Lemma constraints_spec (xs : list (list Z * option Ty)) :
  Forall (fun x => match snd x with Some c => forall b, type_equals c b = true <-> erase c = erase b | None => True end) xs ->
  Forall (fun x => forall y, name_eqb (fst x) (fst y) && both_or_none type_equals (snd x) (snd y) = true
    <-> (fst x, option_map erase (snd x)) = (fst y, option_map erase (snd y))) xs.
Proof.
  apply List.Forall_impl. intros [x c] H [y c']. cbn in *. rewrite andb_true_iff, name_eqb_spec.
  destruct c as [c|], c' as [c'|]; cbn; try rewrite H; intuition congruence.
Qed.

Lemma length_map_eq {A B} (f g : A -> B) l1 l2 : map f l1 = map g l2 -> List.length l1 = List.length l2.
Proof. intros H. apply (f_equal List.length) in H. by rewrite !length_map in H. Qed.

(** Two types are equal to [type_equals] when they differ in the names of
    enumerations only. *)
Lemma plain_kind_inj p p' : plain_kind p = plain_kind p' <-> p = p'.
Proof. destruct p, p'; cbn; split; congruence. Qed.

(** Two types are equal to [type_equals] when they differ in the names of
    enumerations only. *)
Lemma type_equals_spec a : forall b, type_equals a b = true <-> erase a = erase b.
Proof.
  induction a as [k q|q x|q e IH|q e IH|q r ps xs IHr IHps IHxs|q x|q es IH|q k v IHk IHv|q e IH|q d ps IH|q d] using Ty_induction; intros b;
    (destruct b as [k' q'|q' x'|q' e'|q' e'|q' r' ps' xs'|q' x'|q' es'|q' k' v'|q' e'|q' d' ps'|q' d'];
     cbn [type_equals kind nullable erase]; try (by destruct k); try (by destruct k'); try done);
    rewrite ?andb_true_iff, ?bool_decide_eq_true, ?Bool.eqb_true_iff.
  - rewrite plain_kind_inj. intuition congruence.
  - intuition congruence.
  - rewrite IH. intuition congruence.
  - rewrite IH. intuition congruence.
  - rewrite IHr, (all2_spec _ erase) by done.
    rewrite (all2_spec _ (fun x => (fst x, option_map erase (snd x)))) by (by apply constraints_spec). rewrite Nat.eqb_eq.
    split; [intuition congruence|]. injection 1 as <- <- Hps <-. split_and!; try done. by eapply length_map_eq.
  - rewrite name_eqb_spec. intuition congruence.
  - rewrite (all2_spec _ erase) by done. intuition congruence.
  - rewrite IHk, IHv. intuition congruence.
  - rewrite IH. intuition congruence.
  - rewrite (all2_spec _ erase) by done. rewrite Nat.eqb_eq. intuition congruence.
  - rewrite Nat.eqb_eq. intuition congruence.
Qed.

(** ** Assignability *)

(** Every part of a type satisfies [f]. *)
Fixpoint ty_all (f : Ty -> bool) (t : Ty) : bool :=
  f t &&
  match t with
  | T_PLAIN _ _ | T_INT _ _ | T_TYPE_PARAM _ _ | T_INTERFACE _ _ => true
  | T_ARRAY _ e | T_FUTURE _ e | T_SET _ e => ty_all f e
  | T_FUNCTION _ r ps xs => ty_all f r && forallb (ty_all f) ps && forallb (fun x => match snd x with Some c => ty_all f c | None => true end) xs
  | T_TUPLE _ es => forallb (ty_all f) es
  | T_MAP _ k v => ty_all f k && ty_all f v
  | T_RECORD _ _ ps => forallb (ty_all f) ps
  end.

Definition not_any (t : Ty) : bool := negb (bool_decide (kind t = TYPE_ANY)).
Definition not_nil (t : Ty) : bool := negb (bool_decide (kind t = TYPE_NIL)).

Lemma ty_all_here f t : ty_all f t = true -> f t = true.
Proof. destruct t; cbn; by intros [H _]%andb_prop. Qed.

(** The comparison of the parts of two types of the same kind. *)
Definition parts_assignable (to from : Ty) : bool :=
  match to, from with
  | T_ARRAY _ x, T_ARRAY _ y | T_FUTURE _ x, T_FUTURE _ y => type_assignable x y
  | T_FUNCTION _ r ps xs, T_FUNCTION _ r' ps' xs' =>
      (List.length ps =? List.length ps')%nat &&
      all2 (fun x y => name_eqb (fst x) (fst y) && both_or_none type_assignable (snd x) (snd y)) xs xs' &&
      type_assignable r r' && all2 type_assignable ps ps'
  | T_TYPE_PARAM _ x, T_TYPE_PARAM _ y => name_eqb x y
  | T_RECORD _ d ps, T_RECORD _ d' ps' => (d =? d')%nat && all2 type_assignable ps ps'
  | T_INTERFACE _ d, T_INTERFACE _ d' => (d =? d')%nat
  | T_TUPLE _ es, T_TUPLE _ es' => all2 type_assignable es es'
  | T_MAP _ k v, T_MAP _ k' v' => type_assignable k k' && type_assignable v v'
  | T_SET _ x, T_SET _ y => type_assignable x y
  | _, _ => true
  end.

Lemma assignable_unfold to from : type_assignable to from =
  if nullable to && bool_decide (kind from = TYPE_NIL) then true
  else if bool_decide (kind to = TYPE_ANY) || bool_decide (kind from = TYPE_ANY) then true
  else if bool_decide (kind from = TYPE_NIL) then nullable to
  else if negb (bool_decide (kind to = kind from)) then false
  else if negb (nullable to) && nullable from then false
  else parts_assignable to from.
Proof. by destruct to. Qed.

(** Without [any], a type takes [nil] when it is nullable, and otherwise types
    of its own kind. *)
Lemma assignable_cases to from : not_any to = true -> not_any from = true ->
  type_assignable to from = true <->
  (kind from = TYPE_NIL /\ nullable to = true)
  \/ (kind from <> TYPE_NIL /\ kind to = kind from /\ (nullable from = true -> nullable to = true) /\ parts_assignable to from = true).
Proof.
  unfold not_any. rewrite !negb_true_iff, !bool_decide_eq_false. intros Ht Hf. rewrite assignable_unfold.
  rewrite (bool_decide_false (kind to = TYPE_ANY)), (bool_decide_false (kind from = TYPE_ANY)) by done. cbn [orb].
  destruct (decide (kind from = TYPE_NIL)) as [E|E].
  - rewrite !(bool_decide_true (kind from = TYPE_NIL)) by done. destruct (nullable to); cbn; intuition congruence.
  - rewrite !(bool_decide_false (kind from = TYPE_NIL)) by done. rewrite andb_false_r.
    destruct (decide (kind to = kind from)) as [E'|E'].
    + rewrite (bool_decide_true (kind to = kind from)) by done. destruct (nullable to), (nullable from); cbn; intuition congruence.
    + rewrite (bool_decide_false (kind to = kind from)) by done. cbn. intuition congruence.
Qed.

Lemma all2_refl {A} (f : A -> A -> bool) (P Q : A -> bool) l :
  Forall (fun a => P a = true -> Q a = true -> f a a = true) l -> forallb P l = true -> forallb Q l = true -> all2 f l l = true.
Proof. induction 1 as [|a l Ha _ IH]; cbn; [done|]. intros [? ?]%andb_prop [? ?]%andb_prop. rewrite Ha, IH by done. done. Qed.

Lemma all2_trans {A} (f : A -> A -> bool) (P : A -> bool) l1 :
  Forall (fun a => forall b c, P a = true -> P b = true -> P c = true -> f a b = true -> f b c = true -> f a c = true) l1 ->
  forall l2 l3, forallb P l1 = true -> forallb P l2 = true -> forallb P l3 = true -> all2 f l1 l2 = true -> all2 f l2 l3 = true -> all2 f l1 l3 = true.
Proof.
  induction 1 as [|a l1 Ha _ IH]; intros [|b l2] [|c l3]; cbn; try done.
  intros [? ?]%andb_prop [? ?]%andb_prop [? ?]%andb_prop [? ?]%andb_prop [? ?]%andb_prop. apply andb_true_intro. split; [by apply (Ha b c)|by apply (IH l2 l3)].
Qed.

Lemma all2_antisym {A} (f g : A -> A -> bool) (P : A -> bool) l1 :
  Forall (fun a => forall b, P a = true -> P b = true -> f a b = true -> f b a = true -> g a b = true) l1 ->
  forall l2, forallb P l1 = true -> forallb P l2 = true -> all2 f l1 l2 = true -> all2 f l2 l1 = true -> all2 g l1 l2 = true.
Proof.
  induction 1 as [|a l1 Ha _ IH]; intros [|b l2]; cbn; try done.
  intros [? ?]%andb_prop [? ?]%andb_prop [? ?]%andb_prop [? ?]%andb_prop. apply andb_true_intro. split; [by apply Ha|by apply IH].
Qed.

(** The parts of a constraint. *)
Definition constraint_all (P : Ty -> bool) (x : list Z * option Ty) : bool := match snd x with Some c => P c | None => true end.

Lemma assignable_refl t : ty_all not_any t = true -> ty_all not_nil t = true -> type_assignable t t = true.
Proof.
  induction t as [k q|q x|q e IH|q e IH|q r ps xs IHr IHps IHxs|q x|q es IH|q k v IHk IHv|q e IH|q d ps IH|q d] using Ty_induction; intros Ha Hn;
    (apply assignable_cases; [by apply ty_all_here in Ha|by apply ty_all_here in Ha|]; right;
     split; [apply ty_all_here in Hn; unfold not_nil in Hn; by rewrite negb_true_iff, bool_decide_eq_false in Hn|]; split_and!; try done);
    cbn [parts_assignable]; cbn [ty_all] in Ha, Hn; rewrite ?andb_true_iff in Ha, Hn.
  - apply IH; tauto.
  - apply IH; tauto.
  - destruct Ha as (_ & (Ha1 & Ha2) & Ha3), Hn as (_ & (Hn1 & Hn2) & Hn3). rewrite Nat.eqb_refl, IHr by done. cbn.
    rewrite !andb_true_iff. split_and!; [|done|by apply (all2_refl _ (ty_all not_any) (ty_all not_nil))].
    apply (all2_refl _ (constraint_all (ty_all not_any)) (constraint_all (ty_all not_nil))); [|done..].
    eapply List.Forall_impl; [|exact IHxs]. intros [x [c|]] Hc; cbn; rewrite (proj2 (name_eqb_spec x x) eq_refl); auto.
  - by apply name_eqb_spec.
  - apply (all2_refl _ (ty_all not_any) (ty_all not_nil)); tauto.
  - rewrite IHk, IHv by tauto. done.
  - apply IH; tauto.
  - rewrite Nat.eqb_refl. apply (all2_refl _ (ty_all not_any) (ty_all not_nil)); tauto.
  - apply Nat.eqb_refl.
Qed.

**********

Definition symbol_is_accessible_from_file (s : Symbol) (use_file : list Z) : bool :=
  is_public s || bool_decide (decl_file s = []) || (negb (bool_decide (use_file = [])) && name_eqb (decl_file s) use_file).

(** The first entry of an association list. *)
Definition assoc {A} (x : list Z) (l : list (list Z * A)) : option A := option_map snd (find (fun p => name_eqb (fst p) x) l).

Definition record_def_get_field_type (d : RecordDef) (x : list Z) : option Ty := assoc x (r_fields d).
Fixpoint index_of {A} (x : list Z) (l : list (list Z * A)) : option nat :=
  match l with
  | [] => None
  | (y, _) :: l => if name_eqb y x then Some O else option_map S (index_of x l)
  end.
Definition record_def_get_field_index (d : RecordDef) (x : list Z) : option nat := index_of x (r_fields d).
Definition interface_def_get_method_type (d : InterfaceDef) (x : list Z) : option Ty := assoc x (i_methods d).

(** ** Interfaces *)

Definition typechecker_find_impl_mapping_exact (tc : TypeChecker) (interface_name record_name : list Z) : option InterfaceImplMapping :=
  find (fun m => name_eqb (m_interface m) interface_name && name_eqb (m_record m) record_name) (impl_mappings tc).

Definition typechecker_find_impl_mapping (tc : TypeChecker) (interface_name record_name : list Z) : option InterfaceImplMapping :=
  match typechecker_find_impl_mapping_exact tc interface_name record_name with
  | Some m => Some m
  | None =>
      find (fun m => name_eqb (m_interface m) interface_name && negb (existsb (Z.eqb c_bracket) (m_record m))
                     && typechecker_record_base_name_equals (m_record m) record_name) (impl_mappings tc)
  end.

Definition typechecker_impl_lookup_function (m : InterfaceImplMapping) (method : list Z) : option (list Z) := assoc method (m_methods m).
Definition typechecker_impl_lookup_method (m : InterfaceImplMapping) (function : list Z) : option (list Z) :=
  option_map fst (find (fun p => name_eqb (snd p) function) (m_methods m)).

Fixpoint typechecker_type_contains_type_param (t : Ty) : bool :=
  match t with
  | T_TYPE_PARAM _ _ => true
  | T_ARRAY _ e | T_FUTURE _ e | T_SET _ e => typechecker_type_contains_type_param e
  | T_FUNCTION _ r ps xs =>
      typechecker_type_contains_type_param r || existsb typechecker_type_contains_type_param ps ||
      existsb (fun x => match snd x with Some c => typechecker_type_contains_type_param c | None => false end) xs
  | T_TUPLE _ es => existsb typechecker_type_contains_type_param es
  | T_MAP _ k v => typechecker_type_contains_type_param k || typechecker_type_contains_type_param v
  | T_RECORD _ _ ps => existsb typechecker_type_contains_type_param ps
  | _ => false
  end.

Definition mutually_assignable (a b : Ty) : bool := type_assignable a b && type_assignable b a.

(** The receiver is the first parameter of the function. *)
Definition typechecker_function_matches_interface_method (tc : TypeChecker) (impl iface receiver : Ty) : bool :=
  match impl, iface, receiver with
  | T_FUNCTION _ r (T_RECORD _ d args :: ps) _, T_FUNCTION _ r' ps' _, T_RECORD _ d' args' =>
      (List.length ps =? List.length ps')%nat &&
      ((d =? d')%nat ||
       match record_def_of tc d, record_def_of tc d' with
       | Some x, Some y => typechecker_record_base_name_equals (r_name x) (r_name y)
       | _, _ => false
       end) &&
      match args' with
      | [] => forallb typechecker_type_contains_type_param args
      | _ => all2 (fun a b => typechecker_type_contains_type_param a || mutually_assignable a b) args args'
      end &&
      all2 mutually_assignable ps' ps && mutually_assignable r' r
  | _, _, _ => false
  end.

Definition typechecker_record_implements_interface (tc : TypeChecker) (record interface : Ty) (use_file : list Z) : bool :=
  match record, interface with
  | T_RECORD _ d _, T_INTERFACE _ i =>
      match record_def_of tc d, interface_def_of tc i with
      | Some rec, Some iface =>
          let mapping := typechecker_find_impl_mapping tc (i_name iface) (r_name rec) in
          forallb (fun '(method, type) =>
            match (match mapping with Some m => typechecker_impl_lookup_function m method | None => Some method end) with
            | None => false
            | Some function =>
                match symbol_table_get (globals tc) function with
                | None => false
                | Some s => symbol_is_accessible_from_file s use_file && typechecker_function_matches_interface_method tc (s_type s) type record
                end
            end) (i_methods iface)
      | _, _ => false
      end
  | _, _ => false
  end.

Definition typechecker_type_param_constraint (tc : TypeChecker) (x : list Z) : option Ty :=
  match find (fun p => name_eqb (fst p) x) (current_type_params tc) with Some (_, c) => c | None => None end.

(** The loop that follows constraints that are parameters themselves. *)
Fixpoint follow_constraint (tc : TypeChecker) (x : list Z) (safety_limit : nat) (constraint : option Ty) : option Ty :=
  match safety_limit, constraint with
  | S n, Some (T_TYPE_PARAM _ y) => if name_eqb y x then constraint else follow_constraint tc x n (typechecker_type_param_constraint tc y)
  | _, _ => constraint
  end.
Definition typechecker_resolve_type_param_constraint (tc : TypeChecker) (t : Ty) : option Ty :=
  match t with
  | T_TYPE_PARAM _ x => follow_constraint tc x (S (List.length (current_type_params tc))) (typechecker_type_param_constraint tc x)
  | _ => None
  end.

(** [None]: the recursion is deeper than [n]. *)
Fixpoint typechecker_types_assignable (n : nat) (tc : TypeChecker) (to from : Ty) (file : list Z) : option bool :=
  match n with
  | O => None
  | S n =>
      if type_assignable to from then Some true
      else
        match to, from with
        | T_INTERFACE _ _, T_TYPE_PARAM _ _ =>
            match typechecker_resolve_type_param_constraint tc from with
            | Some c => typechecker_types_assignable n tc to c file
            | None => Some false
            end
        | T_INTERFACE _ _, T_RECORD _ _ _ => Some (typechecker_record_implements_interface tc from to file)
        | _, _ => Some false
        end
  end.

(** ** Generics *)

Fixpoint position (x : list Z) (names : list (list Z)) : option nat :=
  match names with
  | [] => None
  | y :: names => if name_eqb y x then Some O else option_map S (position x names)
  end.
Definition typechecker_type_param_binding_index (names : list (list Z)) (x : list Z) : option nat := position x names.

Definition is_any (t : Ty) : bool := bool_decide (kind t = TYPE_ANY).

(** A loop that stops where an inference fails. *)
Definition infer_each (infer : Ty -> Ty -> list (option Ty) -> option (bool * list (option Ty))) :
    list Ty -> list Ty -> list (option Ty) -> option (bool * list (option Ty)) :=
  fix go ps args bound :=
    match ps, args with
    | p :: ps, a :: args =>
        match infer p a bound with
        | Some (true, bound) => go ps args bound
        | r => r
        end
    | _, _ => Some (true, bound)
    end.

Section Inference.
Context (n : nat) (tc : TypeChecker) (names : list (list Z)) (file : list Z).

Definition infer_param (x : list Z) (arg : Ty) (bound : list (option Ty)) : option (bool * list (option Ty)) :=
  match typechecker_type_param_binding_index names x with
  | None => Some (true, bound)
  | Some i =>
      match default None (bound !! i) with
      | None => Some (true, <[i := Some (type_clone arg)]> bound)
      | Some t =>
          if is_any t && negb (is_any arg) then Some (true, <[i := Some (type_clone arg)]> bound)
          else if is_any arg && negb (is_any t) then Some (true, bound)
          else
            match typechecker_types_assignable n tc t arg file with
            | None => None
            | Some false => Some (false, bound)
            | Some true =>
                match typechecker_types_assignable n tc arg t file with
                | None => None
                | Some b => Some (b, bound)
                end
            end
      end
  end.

**********

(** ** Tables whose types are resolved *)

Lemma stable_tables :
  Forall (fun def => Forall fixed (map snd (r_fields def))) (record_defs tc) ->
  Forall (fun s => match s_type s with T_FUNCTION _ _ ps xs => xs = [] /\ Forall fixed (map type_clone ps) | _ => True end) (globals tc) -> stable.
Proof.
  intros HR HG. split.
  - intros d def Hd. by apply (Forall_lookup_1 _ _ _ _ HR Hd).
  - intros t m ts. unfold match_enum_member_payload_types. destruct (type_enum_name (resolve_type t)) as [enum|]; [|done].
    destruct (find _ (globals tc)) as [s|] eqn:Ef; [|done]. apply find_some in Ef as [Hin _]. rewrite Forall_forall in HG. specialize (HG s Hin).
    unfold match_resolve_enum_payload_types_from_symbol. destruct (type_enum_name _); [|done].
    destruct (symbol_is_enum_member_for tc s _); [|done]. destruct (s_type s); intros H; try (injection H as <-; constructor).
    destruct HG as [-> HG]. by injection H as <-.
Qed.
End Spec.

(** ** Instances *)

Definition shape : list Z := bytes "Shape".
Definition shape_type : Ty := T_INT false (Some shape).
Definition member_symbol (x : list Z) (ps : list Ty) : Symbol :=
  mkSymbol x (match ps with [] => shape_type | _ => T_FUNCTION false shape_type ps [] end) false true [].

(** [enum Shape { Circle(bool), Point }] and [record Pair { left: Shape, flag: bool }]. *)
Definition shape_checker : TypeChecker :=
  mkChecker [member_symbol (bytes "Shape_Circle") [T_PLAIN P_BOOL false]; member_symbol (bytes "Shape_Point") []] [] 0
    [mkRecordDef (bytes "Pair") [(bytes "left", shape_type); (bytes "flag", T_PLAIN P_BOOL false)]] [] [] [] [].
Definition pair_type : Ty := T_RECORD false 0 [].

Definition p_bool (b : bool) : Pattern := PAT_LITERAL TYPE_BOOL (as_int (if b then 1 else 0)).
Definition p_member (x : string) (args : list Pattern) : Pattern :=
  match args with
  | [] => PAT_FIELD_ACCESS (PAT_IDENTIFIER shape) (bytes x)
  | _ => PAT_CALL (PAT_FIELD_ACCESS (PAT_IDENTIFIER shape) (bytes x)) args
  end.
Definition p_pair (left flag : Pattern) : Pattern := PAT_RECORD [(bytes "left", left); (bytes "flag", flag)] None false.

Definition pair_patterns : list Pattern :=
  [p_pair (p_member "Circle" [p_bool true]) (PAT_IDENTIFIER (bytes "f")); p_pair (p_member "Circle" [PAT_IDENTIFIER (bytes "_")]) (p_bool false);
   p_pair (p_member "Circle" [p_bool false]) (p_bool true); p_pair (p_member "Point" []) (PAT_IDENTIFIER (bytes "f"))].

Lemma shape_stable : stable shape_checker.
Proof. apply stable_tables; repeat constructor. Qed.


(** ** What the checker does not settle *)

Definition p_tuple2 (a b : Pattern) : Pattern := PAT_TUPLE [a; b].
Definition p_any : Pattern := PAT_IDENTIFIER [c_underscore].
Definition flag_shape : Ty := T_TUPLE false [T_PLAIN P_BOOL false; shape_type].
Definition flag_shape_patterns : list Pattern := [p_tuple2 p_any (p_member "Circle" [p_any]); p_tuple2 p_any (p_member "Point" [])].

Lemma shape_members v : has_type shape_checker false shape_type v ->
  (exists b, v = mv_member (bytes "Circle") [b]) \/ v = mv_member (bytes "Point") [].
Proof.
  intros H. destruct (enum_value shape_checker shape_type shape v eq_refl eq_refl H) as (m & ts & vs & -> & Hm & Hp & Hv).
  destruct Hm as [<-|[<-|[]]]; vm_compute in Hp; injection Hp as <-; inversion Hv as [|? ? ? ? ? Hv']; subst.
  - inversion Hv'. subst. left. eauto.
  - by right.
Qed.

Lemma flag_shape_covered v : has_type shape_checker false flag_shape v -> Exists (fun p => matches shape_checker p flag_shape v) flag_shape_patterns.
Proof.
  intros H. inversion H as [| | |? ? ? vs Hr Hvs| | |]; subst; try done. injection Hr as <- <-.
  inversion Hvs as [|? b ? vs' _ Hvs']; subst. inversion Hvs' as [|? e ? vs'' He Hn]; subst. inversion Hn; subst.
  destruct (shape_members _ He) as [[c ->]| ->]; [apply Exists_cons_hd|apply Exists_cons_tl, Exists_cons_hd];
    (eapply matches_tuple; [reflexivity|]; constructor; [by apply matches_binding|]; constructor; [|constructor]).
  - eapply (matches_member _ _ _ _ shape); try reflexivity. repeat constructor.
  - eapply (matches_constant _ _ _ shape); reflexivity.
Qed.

**********

What this task involves ▸
Give back exactly the lines of the listing above that run from the line with "- rewrite !(bool_decide_false" to the line with "(apply assignable_cases; [by", inclusive.

Response area ▸
  - rewrite !(bool_decide_false (kind from = TYPE_NIL)) by done. rewrite andb_false_r.
    destruct (decide (kind to = kind from)) as [E'|E'].
    + rewrite (bool_decide_true (kind to = kind from)) by done. destruct (nullable to), (nullable from); cbn; intuition congruence.
    + rewrite (bool_decide_false (kind to = kind from)) by done. cbn. intuition congruence.
Qed.

Lemma all2_refl {A} (f : A -> A -> bool) (P Q : A -> bool) l :
  Forall (fun a => P a = true -> Q a = true -> f a a = true) l -> forallb P l = true -> forallb Q l = true -> all2 f l l = true.
Proof. induction 1 as [|a l Ha _ IH]; cbn; [done|]. intros [? ?]%andb_prop [? ?]%andb_prop. rewrite Ha, IH by done. done. Qed.

Lemma all2_trans {A} (f : A -> A -> bool) (P : A -> bool) l1 :
  Forall (fun a => forall b c, P a = true -> P b = true -> P c = true -> f a b = true -> f b c = true -> f a c = true) l1 ->
  forall l2 l3, forallb P l1 = true -> forallb P l2 = true -> forallb P l3 = true -> all2 f l1 l2 = true -> all2 f l2 l3 = true -> all2 f l1 l3 = true.
Proof.
  induction 1 as [|a l1 Ha _ IH]; intros [|b l2] [|c l3]; cbn; try done.
  intros [? ?]%andb_prop [? ?]%andb_prop [? ?]%andb_prop [? ?]%andb_prop [? ?]%andb_prop. apply andb_true_intro. split; [by apply (Ha b c)|by apply (IH l2 l3)].
Qed.

Lemma all2_antisym {A} (f g : A -> A -> bool) (P : A -> bool) l1 :
  Forall (fun a => forall b, P a = true -> P b = true -> f a b = true -> f b a = true -> g a b = true) l1 ->
  forall l2, forallb P l1 = true -> forallb P l2 = true -> all2 f l1 l2 = true -> all2 f l2 l1 = true -> all2 g l1 l2 = true.
Proof.
  induction 1 as [|a l1 Ha _ IH]; intros [|b l2]; cbn; try done.
  intros [? ?]%andb_prop [? ?]%andb_prop [? ?]%andb_prop [? ?]%andb_prop. apply andb_true_intro. split; [by apply Ha|by apply IH].
Qed.

(** The parts of a constraint. *)
Definition constraint_all (P : Ty -> bool) (x : list Z * option Ty) : bool := match snd x with Some c => P c | None => true end.

Lemma assignable_refl t : ty_all not_any t = true -> ty_all not_nil t = true -> type_assignable t t = true.
Proof.
  induction t as [k q|q x|q e IH|q e IH|q r ps xs IHr IHps IHxs|q x|q es IH|q k v IHk IHv|q e IH|q d ps IH|q d] using Ty_induction; intros Ha Hn;
    (apply assignable_cases; [by apply ty_all_here in Ha|by apply ty_all_here in Ha|]; right;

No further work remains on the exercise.